* Supplied records:
Lemma updateAssetMeta_without_block_witness :
  exists s' a' m,
    updateAssetMeta detached = Ok tt s' /\
    asset (this s') = Some a' /\
    asset_meta a' = Some m /\
    blockIDs m = Some ["b1"] /\
    blockData (this s') = None /\
    log s' = [ProjectUpdateAsset a'].
Proof.
  destruct (updateAssetMeta_without_block detached named eq_refl eq_refl)
    as (s' & a' & m & Hrun & Ha & Hm & Hids & _ & _ & _ & Hdata & Hlog).
  exists s', a', m. repeat split; assumption.
Defined.

Lemma redrawPreview_idempotent_witness :
  exists s1,
    redrawPreview (onBlock1 true) = Ok tt s1 /\
    redrawPreview s1 = Ok tt s1 /\
    fieldGroup_ (this s1) =
    Some [previewBackground;
          previewImage (bitmapToImageURI (H := T) blank 32 false)].
Proof.
  destruct (redrawPreview_idempotent (onBlock1 true) [] eq_refl eq_refl eq_refl)
    as (s1 & Hrun & Hagain & _ & _ & dataURI & Huri & Hgroup).
  exists s1. split; [exact Hrun|]. split; [exact Hagain|].
  rewrite Hgroup. injection Huri as <-. reflexivity.
Defined.

(** The animation without frames, on a rendered field. *)
Lemma redrawPreview_throws_only_without_frames_witness :
  let s := start (field (Some (flipbook [])) (Some (block "b1")) (Some "walk"))
                 (twoBlocks true) in
  exists s',
    redrawPreview s = Throw s' /\
    fieldGroup_ (this s') = Some [previewBackground] /\
    asset (this s') = Some (flipbook []).
Proof.
  intros s.
  destruct (redrawPreview_throws_only_without_frames s) as (Hiff & Hstate).
  destruct (proj2 Hiff) as (s' & Hthrow).
  { split; [reflexivity|]. split; [discriminate|].
    exists (flipbook []), 100%Z. split; reflexivity. }
  exists s'. split; [exact Hthrow|].
  rewrite (Hstate s' Hthrow). split; reflexivity.
Defined.


Lemma render__fixes_size_witness :
  exists s',
    render_ (onBlock1 true) = Ok tt s' /\
    size_ (this s') = (50, 42)%Z /\
    log s' = [SuperRender].
Proof.
  destruct (render__fixes_size (onBlock1 true) eq_refl)
    as (s' & Hrun & Hsize & _ & _ & _ & Hlog).
  exists s'. repeat split; assumption.
Defined.

(** The test project returns what was written last. *)
Lemma project_returns_written (h : T) (x : Asset) :
  lookupAsset (perform (ProjectUpdateAsset x) h) (asset_type x) (Some (asset_id x))
  = Some x.
Proof.
  cbn. unfold lookup. cbn. rewrite lookup_insert_eq.
  destruct (decide (asset_type x = asset_type x)); [reflexivity | congruence].
Defined.

(** The field on block b1 meets the temporary image of block b2 and gets
    the copy; a field on block b3 whose block data names the copy then
    reads it from the project. *)
Lemma updateAssetMeta_seen_by_other_field_witness :
  let other := field (Some named) (Some (block "b3")) (Some "t-copy") in
  exists s',
    updateAssetMeta meetsTemporary = Ok tt s' /\
    asset (this s') = Some (image "t-copy" None ["b1"] dot) /\
    asset (this (final (assetChangeListener imageField
                          {| this := other; host := host s'; log := log s' |})))
    = Some (image "t-copy" None ["b1"] dot).
Proof.
  intros other.
  destruct (updateAssetMeta_seen_by_other_field imageField meetsTemporary temporary
              other project_returns_written copy_keeps_meta eq_refl)
    as (s' & a' & Hrun & Ha & Hother).
  assert (a' = image "t-copy" None ["b1"] dot) as ->.
  { vm_compute in Hrun. injection Hrun as <-.
    vm_compute in Ha. injection Ha as <-. vm_compute. reflexivity. }
  exists s'. split; [exact Hrun|]. split; [exact Ha|].
  apply Hother; [reflexivity | discriminate | reflexivity | reflexivity].
Defined.

Lemma onValueChanged_in_flyout_witness :
  exists s',
    onValueChanged imageField "img`1`" inFlyout = Ok EmptyString s' /\
    asset (this s') = None /\ blockData (this s') = None.
Proof.
  destruct (onValueChanged_in_flyout imageField inFlyout "img`1`" eq_refl)
    as (_ & Ha & Hd & Hreturns).
  destruct (Hreturns eq_refl) as (s' & Hdraw & Hrun).
  exists s'. rewrite Hrun in Ha, Hd. cbn [final] in Ha, Hd.
  split; [|split; [exact Ha | exact Hd]].
  vm_compute in Hdraw. injection Hdraw as <-. exact Hrun.
Defined.





Lemma onDispose_throws_without_meta_witness :
  let s := start (field (Some bare) (Some (block "b1")) (Some "bare")) (twoBlocks true) in
  onDispose imageField s = Throw s.
Proof.
  intros s. exact (onDispose_throws_without_meta imageField s bare eq_refl eq_refl).
Defined.

End MoreRuns.
Lemma typings_not_consulted_witness :
  call process (fresh Sample.script "/work/package.json" (JStr "types"))
  = ((), fresh Sample.script "/work/package.json" (JStr "types"),
     [loading "types"; rejected "types" "./index.js"])
  ∧ call process (fresh Sample.manifest "/work/package.json" (JStr "import"))
    = ((), fresh Sample.manifest "/work/package.json" (JStr "import"), [])
  ∧ PackageJson.entryPoints (construct Sample.script "/work/package.json" (JStr "types")).1 = ∅.
Proof.
  destruct (typings_not_consulted (H:=Sample.collector)) as (Htypes & Hoff & Hempty).
  split_and!.
  - apply (Htypes _ "./index.js"); reflexivity.
  - apply Hoff; [reflexivity|discriminate].
  - apply Hempty; [discriminate|]. right. exists "./index.js". split; reflexivity.
Defined.

Lemma compiler_diagnostics_all_surfaced_witness :
  call (validateCompilerOptions (H:=Sample.bare) (H0:=Sample.compiler)
          ["strict"; "outDir"; "jsx"]) ()
  = (None, (),
     [Log Error "[TS] Unknown compiler option 'outDir'.";
      Log Error "[TS] Unknown compiler option 'jsx'."]).
Proof.
  apply (compiler_diagnostics_all_surfaced (H:=Sample.bare) (H0:=Sample.compiler)
           ["strict"; "outDir"; "jsx"]).
  vm_compute. discriminate.
Defined.

Lemma dom_and_worker_exclusive_witness :
  result (call validate (Sample.linked ["dom"; "esm"; "worker"])) = false
  ∧ events (call validate (Sample.linked ["dom"; "esm"; "worker"])) = [exclusiveError].
Proof.
  destruct (dom_and_worker_exclusive (H:=Sample.bare)
              (Sample.linked ["dom"; "esm"; "worker"])
              [JStr "dom"; JStr "esm"; JStr "worker"])
    as [Hrefused Hevents]; [reflexivity|repeat constructor..|].
  split; [exact Hrefused|]. rewrite Hevents; reflexivity.
Defined.




(** No module identifier of the sample registry is a plugin name. *)
Lemma registry_identifiers_unknown (k v : string) :
  Sample.registry !! k = Some v → Sample.registry !! v = None.
Proof.
  unfold Sample.registry. intros Hk.
  repeat (apply lookup_insert_Some in Hk as [[<- <-]|[_ Hk]]; [by vm_compute|]).
  apply lookup_singleton_Some in Hk as [<- <-]. by vm_compute.
Qed.

(** The request with ['dom'] is accepted with the module identifier of
    ['dom'] as its list; validated again, the result is accepted with an empty
    list: the second run does not give the same result. *)
Lemma revalidation_counterexample :
  result (call validate (Sample.linked ["dom"])) = true
  ∧ linkPlugins (after (call validate (Sample.linked ["dom"])))
    = JArr [JStr "@typhonjs-typedoc/ts-lib-docs/typedoc/ts-links/dom/2023"]
  ∧ result (call validate (after (call validate (Sample.linked ["dom"])))) = true
  ∧ linkPlugins (after (call validate (after (call validate (Sample.linked ["dom"])))))
    = JArr []
  ∧ after (call validate (after (call validate (Sample.linked ["dom"]))))
    ≠ after (call validate (Sample.linked ["dom"])).
Proof. split_and!; [by vm_compute..|]. vm_compute. discriminate. Qed.

Lemma revalidation_witness :
  (result (call validate_packaged (after (call validate_packaged Sample.discovering))) = true
   ∧ after (call validate_packaged (after (call validate_packaged Sample.discovering)))
     = set_path (JStr "/work/package.json") Sample.request)
  ∧ (result (call validate (after (call validate (Sample.linked ["dom"; "esm"])))) = true
     ∧ after (call validate (after (call validate (Sample.linked ["dom"; "esm"]))))
       = Sample.linked []).
Proof.
  split.
  - destruct (revalidation (H:=Sample.packaged) Sample.discovering) as [Hsame _];
      [reflexivity|intros pkg filepath _ [= <- <-]; by vm_compute|].
    apply Hsame. reflexivity.
  - destruct (revalidation (H:=Sample.bare) (Sample.linked ["dom"; "esm"]))
      as [_ Hemptied]; [reflexivity|intros pkg filepath _ [=]|].
    apply Hemptied; [reflexivity|apply registry_identifiers_unknown|by eexists].
Defined.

* Problem statement:
Please reproduce the lines from the line with "events (call validate" to the line with "repeat (apply lookup_insert_Some", both ends included, exactly as they appear above.

* Expected answer:
  ∧ events (call validate (Sample.linked ["dom"; "esm"; "worker"])) = [exclusiveError].
Proof.
  destruct (dom_and_worker_exclusive (H:=Sample.bare)
              (Sample.linked ["dom"; "esm"; "worker"])
              [JStr "dom"; JStr "esm"; JStr "worker"])
    as [Hrefused Hevents]; [reflexivity|repeat constructor..|].
  split; [exact Hrefused|]. rewrite Hevents; reflexivity.
Defined.




(** No module identifier of the sample registry is a plugin name. *)
Lemma registry_identifiers_unknown (k v : string) :
  Sample.registry !! k = Some v → Sample.registry !! v = None.
Proof.
  unfold Sample.registry. intros Hk.
  repeat (apply lookup_insert_Some in Hk as [[<- <-]|[_ Hk]]; [by vm_compute|]).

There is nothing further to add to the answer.